* What you will do
Each line from the start of the entries through the line that contains "λ r, match r with Err" should be output exactly, please.

┄┄┄┄┄┄

(* ===== verification/StoreTest.v ===== *)
(** * The conformance suite of the stores

    Models [internal/store/storetest/storetest.go]. A test makes a fixed sequence
    of calls and checks each reply, stopping at the first that is not as it
    should be; it is the list of its calls with their checks. *)
From S2P Require Import Prelude GoStrings.
From S2P Require Import Store MemStore SqlStore SqlRefine.
Local Open Scope Z_scope.

(** ** Tests *)

(** A call with the check on its reply ([t.Fatalf] when it fails). *)
Definition check : Type := result reply → bool.
Definition test : Type := list (call * check).

Definition no_error : check := λ r, is_ok r.
Definition any_error : check := λ r, negb (is_ok r).
Definition not_found : check :=
  λ r, match r with Err e => errors_Is e ErrStoreNotFound | Ok _ => false end.

Definition node (p : Node → bool) : check := λ r, match r with Ok (RNode n) => p n | _ => false end.
Definition domain (p : Domain → bool) : check := λ r, match r with Ok (RDomain d) => p d | _ => false end.
Definition domains (p : list Domain → bool) : check := λ r, match r with Ok (RDomains l) => p l | _ => false end.
Definition user (p : User → bool) : check := λ r, match r with Ok (RUser u) => p u | _ => false end.
Definition users (p : list User → bool) : check := λ r, match r with Ok (RUsers l) => p l | _ => false end.
Definition job (p : DeliveryJob → bool) : check := λ r, match r with Ok (RJob j) => p j | _ => false end.
Definition jobs (p : list DeliveryJob → bool) : check := λ r, match r with Ok (RJobs l) => p l | _ => false end.
Definition count (n : Z) : check := λ r, match r with Ok (RCount m) => m =? n | _ => false end.

Definition eqs (s t : string) : bool := bool_decide (s = t).
Definition len_is {A} (n : nat) (l : list A) : bool := bool_decide (length l = n).

(** [users[i].Email], for an index within the slice. *)
Definition email_at (l : list User) (i : nat) (e : string) : bool :=
  match l !! i with Some u => eqs (Email u) e | None => false end.
Definition name_at (l : list Domain) (i : nat) (n : string) : bool :=
  match l !! i with Some d => eqs (Name d) n | None => false end.

(** A user literal of the suite, which sets some of the fields. *)
Definition plain_user (email typ : string) (meta : gmap string string) : User :=
  MkUser email typ "" meta 0.

Definition saves (us : list User) : test := (λ u, (CSaveUser u, no_error)) <$> us.
Definition saves_jobs (js : list DeliveryJob) : test := (λ j, (CSaveJob j, no_error)) <$> js.

Section Suite.
(** [time.Now().UTC().Truncate(time.Second)] in the tests of delivery jobs. *)
Variable now : Time.

Definition testNodeRoundTrip : test := [
  (CSaveNode (MkNode "node-1" "" ""), no_error);
  (CGetNode "node-1", node (λ n, eqs (ID n) "node-1"));
  (CGetNode "missing", not_found)].

Definition testDomainRoundTrip : test := [
  (CSaveDomain (MkDomain "example.com" "node-1" false), no_error);
  (CGetDomain "example.com", domain (λ d,
     eqs (Name d) "example.com" && eqs (NodeID d) "node-1" && eqb (IsDefault d) false))].

Definition testDomainNotFound : test := [(CGetDomain "nope.com", not_found)].

Definition testDefaultDomain : test := [
  (CGetDefaultDomain, not_found);
  (CSaveDomain (MkDomain "alpha.com" "n" true), no_error);
  (CGetDefaultDomain, domain (λ d, eqs (Name d) "alpha.com" && IsDefault d))].

Definition testListDomains : test :=
  ((λ name, (CSaveDomain (MkDomain name "n" false), no_error)) <$> ["b.com"; "a.com"; "c.com"]) ++
  [(CListDomains, domains (λ l, len_is 3 l && name_at l 0 "a.com" && name_at l 2 "c.com"))].

Definition testDomainCount : test := [
  (CCountDomains, count 0);
  (CSaveDomain (MkDomain "x.com" "n" false), no_error);
  (CCountDomains, count 1)].

(** [time.Date(2026, 1, 2, 3, 4, 5, 0, time.UTC)] *)
Definition created : Time := (1767323045 + unixToInternal) * Second.

Definition testUserRoundTrip : test := [
  (CSaveUser (MkUser "alice@x.com" "" "" ∅ created), no_error);
  (CGetUser "alice@x.com", user (λ u, eqs (Email u) "alice@x.com" && (CreatedAt u =? created)))].

Definition testUserPublicKeyRoundTrip : test := [
  (CSaveUser (MkUser "bot@x.com" "" "dGVzdGtleQ==" ∅ 0), no_error);
  (CGetUser "bot@x.com", user (λ u, eqs (UPublicKeyB64 u) "dGVzdGtleQ=="))].

Definition testUserTypeRoundTrip : test := [
  (CSaveUser (plain_user "agent@x.com" "agent" ∅), no_error);
  (CGetUser "agent@x.com", user (λ u, eqs (UType u) "agent"))].

Definition testUserMetadataRoundTrip : test := [
  (CSaveUser (plain_user "bob@x.com" "" (<["role" := "admin"]> {["team" := "ops"]})), no_error);
  (CGetUser "bob@x.com", user (λ u,
     eqs (mget (Metadata u) "role") "admin" && eqs (mget (Metadata u) "team") "ops"))].

Definition testUserNotFound : test := [(CGetUser "ghost@x.com", not_found)].

Definition testUserCount : test := [
  (CCountUsers, count 0);
  (CSaveUser (plain_user "u@x.com" "" ∅), no_error);
  (CCountUsers, count 1)].

Definition testUserList : test :=
  saves ((λ e, plain_user e "" ∅) <$> ["c@x.com"; "a@x.com"; "b@x.com"]) ++
  [(CListUsers, users (λ l, len_is 3 l && email_at l 0 "a@x.com" && email_at l 2 "c@x.com"))].

Definition testUserSearchByType : test :=
  saves [plain_user "a@x.com" "agent" ∅; plain_user "b@x.com" "agent" ∅; plain_user "c@x.com" "human" ∅] ++
  [(CSearchUsers {["type" := "agent"]}, users (len_is 2));
   (CSearchUsers {["type" := "human"]}, users (λ l, len_is 1 l && email_at l 0 "c@x.com"))].

Definition testUserSearchByMetadata : test :=
  saves [plain_user "a@x.com" "agent" {["model" := "claude"]};
         plain_user "b@x.com" "agent" {["model" := "gpt"]}; plain_user "c@x.com" "human" ∅] ++
  [(CSearchUsers {["model" := "claude"]}, users (λ l, len_is 1 l && email_at l 0 "a@x.com"));
   (CSearchUsers (<["type" := "agent"]> {["model" := "gpt"]}),
     users (λ l, len_is 1 l && email_at l 0 "b@x.com"))].

Definition testUserSearchSkillsContains : test :=
  saves [plain_user "a@x.com" "" {["skills" := "web-search,image-gen"]};
         plain_user "b@x.com" "" {["skills" := "image-gen"]};
         plain_user "c@x.com" "" {["skills" := "code-review"]}] ++
  [(CSearchUsers {["skills" := "image-gen"]}, users (len_is 2));
   (CSearchUsers {["skills" := "web-search"]}, users (λ l, len_is 1 l && email_at l 0 "a@x.com"))].

Definition testUserSearchEmpty : test :=
  saves ((λ e, plain_user e "" ∅) <$> ["a@x.com"; "b@x.com"]) ++
  [(CSearchUsers ∅, users (len_is 2))].

Definition testSaveNodeIdempotent : test :=
  replicate 3 (CSaveNode (MkNode "node-id" "" ""), no_error).

Definition testSaveNodeRequiresID : test := [(CSaveNode (MkNode "" "" ""), any_error)].

Definition testDeliveryJobRoundTrip : test := [
  (CSaveJob (MkJob "msg-1" "alice@example.com" "https://example.com/webhook" DeliveryPending 0 5
     no_text now None now 0), no_error);
  (CGetJob "msg-1" "alice@example.com", job (λ j,
     eqs (MessageID j) "msg-1" && eqs (RecipientID j) "alice@example.com" &&
     eqs (EndpointURL j) "https://example.com/webhook" && bool_decide (Status j = DeliveryPending)))].

Definition testDeliveryJobUpdate : test := [
  (CSaveJob (MkJob "msg-2" "bob@example.com" "https://example.com/webhook" DeliveryPending 0 3
     no_text now None now 0), no_error);
  (CUpdateJob (MkJob "msg-2" "bob@example.com" "" DeliveryDelivered 1 0
     no_text 0 (Some (now + Minute)) 0 0), no_error);
  (CGetJob "msg-2" "bob@example.com", job (λ j,
     bool_decide (Status j = DeliveryDelivered) && (Attempts j =? 1) &&
     match DeliveredAt j with Some _ => true | None => false end))].

Definition testDeliveryJobNotFound : test := [(CGetJob "nonexistent-msg" "nobody@example.com", not_found)].

Definition pending_job (id : string) (status : DeliveryStatus) (retry : Time) : DeliveryJob :=
  MkJob id "r@example.com" "" status 0 0 no_text retry None now 0.

Definition testDeliveryJobListPending : test :=
  let past := now - Hour in
  let future := now + Hour in
  saves_jobs [pending_job "msg-a" DeliveryPending past;
              pending_job "msg-b" DeliveryFailed (past + 30 * Minute);
              pending_job "msg-c" DeliveryPending future] ++
  [(CListPending now 10, jobs (λ l, len_is 2 l &&
      match l with
      | a :: b :: _ => Before (NextRetryAt a) (NextRetryAt b) || (NextRetryAt a =? NextRetryAt b)
      | _ => false
      end));
   (CListPending now 1, jobs (len_is 1))].

Definition testDeliveryJobListByRecipient : test :=
  saves_jobs [MkJob "msg-1" "alice@example.com" "" DeliveryPending 0 0 no_text now None now 0;
              MkJob "msg-2" "alice@example.com" "" DeliveryPending 0 0 no_text now None (now - Minute) 0;
              MkJob "msg-3" "bob@example.com" "" DeliveryPending 0 0 no_text now None now 0] ++
  [(CListByRecipient "alice@example.com" None, jobs (λ l, len_is 2 l &&
      forallb (λ j, eqs (RecipientID j) "alice@example.com") l));
   (CListByRecipient "alice@example.com" (Some DeliveryDelivered), jobs (len_is 0));
   (CListByRecipient "alice@example.com" None, jobs (len_is 2))].

(** [Run]: every case on a fresh store. *)
Definition cases : list (string * test) := [
  ("NodeRoundTrip", testNodeRoundTrip); ("DomainRoundTrip", testDomainRoundTrip);
  ("DomainNotFound", testDomainNotFound); ("DefaultDomain", testDefaultDomain);
  ("ListDomains", testListDomains); ("DomainCount", testDomainCount);
  ("UserRoundTrip", testUserRoundTrip); ("UserPublicKeyRoundTrip", testUserPublicKeyRoundTrip);
  ("UserTypeRoundTrip", testUserTypeRoundTrip); ("UserMetadataRoundTrip", testUserMetadataRoundTrip);
  ("UserNotFound", testUserNotFound); ("UserCount", testUserCount); ("UserList", testUserList);
  ("UserSearchByType", testUserSearchByType); ("UserSearchByMetadata", testUserSearchByMetadata);
  ("UserSearchSkillsContains", testUserSearchSkillsContains); ("UserSearchEmpty", testUserSearchEmpty);
  ("SaveNodeIdempotent", testSaveNodeIdempotent); ("SaveNodeRequiresID", testSaveNodeRequiresID);
  ("DeliveryJobRoundTrip", testDeliveryJobRoundTrip); ("DeliveryJobUpdate", testDeliveryJobUpdate);
  ("DeliveryJobNotFound", testDeliveryJobNotFound); ("DeliveryJobListPending", testDeliveryJobListPending);
  ("DeliveryJobListByRecipient", testDeliveryJobListByRecipient)].

(** ** Running the suite *)

(** A test on a store: the calls in order while the checks hold. *)
Fixpoint run_test {S} {SO : StoreOps S} (o : MapOrder) (t : test) (s : S) : bool :=
  match t with
  | [] => true
  | (c, ok) :: t' => let '(r, s') := run_call o now c s in ok r && run_test o t' s'
  end.

(** The names of the cases that fail. *)
Definition Run {S} {SO : StoreOps S} (o : MapOrder) (fresh : S) : list string :=
  (filter (λ c : string * test, run_test o c.2 fresh = false) cases).*1.

End Suite.

(** ** The order of map iteration *)

(** No two jobs of a listing have the same sort key. *)
Definition tie_free (c : call) (m : MemStore.Store) : bool :=
  let rows (p : DeliveryJob → bool) := filter (λ j, p j = true) (range_values some_order (MemStore.deliveryJobs m)) in
  match c with
  | CListPending before _ => bool_decide (NoDup (NextRetryAt <$> rows (MemStore.due before)))
  | CListByRecipient recipient status =>
      bool_decide (NoDup (JCreatedAt <$> rows (MemStore.job_of recipient status)))
  | _ => true
  end.

Lemma filter_values_perm o1 o2 {V} (p : V → bool) {K} `{Countable K} (m : gmap K V) :
  filter (λ v, p v = true) (range_values o1 m) ≡ₚ filter (λ v, p v = true) (range_values o2 m).
Proof. unfold range_values. by rewrite !range_perm. Qed.

Lemma job_sort_order (f : DeliveryJob → Time) less `{!StrictWeak less} (o : MapOrder) (p : DeliveryJob → bool) (m : gmap (string * string) DeliveryJob) :
  (∀ a b, less a b = false → less b a = false → f a = f b) →
  NoDup (f <$> filter (λ j, p j = true) (range_values some_order m)) →
  sortSlice less (filter (λ j, p j = true) (range_values o m)) =
  sortSlice less (filter (λ j, p j = true) (range_values some_order m)).
Proof.
  intros Hf Hnd. symmetry. apply (sortSlice_determined _); [apply filter_values_perm|].
  intros x y Hx Hy H1 H2. eapply fmap_inj_elem; eauto.
Qed.

Lemma call_order o now c m : MemStore.wf m → tie_free c m = true →
  run_call (SO := MemStore.ops) o now c m = run_call (SO := MemStore.ops) some_order now c m.
Proof.
  intros Hwf Ht. destruct c; try done; simpl in *; do 2 f_equal.
  - by apply MemStore.GetDefaultDomain_order.
  - unfold MemStore.ListDomains. f_equal.
    rewrite <-(MemStore.filter_true (range_values o _)), <-(MemStore.filter_true (range_values some_order _)).
    apply (MemStore.sorted_values_unique Name), Hwf.
  - unfold MemStore.ListUsers. f_equal.
    rewrite <-(MemStore.filter_true (range_values o _)), <-(MemStore.filter_true (range_values some_order _)).
    apply (MemStore.sorted_values_unique Email), Hwf.
  - unfold MemStore.SearchUsers. f_equal.
    rewrite (filter_ext_bool (λ u, UserMatchesFilters o u filters) (λ u, UserMatchesFilters some_order u filters)).
    { apply (MemStore.sorted_values_unique Email), Hwf. }
    intros u _. apply eq_bool_prop_intro. by rewrite !Is_true_true, !UserMatchesFilters_spec.
  - unfold MemStore.ListPendingDeliveryJobs. apply bool_decide_eq_true in Ht. do 2 f_equal.
    apply (job_sort_order NextRetryAt); [apply _| |done]. unfold Before. intros a b. lia.
  - unfold MemStore.ListDeliveryJobsByRecipient. apply bool_decide_eq_true in Ht. f_equal.
    apply (job_sort_order JCreatedAt); [apply _| |done]. unfold After. intros a b. lia.
Qed.

Fixpoint tie_free_test (now : Time) (t : test) (m : MemStore.Store) : bool :=
  match t with
  | [] => true
  | (c, _) :: t' => tie_free c m && tie_free_test now t' (run_call (SO := MemStore.ops) some_order now c m).2
  end.

Lemma wf_call o now c m : MemStore.wf m → MemStore.wf (run_call (SO := MemStore.ops) o now c m).2.
Proof.
  intros Hwf. destruct c; simpl; auto using MemStore.wf_SaveNode, MemStore.wf_SaveDomain,
    MemStore.wf_SaveUser, MemStore.wf_SaveDeliveryJob, MemStore.wf_UpdateDeliveryJob.
Qed.

Lemma run_test_order o now t m : MemStore.wf m → tie_free_test now t m = true →
  run_test now (SO := MemStore.ops) o t m = run_test now (SO := MemStore.ops) some_order t m.
Proof.
  revert m. induction t as [|[c ok] t IH]; intros m Hwf Ht; [done|]. simpl in *.
  apply andb_true_iff in Ht as [Hc Ht]. rewrite (call_order o) by done.
  pose proof (wf_call some_order now c m Hwf) as Hwf'.
  destruct (run_call some_order now c m) as [r m']. f_equal. by apply IH.
Qed.

(** The clock of the runs below: 2026-01-02 03:04:05 UTC. *)
Definition clock : Time := created.

Lemma suite_tie_free : forallb (λ c, tie_free_test clock c.2 MemStore.New) (cases clock) = true.
Proof. vm_compute. reflexivity. Qed.

Lemma Run_order o : Run clock (SO := MemStore.ops) o MemStore.New = Run clock (SO := MemStore.ops) some_order MemStore.New.
Proof.
  unfold Run. f_equal. pose proof suite_tie_free as Ht. rewrite forallb_elem in Ht.
  induction (cases clock) as [|c cs IH]; [done|]. rewrite !filter_cons, IH by (intros; apply Ht; set_solver).
  by rewrite (run_test_order o) by (apply MemStore.wf_new || (apply Ht; set_solver)).
Qed.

┄┄┄┄┄┄

* Final answer
(* ===== verification/StoreTest.v ===== *)
(** * The conformance suite of the stores

    Models [internal/store/storetest/storetest.go]. A test makes a fixed sequence
    of calls and checks each reply, stopping at the first that is not as it
    should be; it is the list of its calls with their checks. *)
From S2P Require Import Prelude GoStrings.
From S2P Require Import Store MemStore SqlStore SqlRefine.
Local Open Scope Z_scope.

(** ** Tests *)

(** A call with the check on its reply ([t.Fatalf] when it fails). *)
Definition check : Type := result reply → bool.
Definition test : Type := list (call * check).

Definition no_error : check := λ r, is_ok r.
Definition any_error : check := λ r, negb (is_ok r).
Definition not_found : check :=
  λ r, match r with Err e => errors_Is e ErrStoreNotFound | Ok _ => false end.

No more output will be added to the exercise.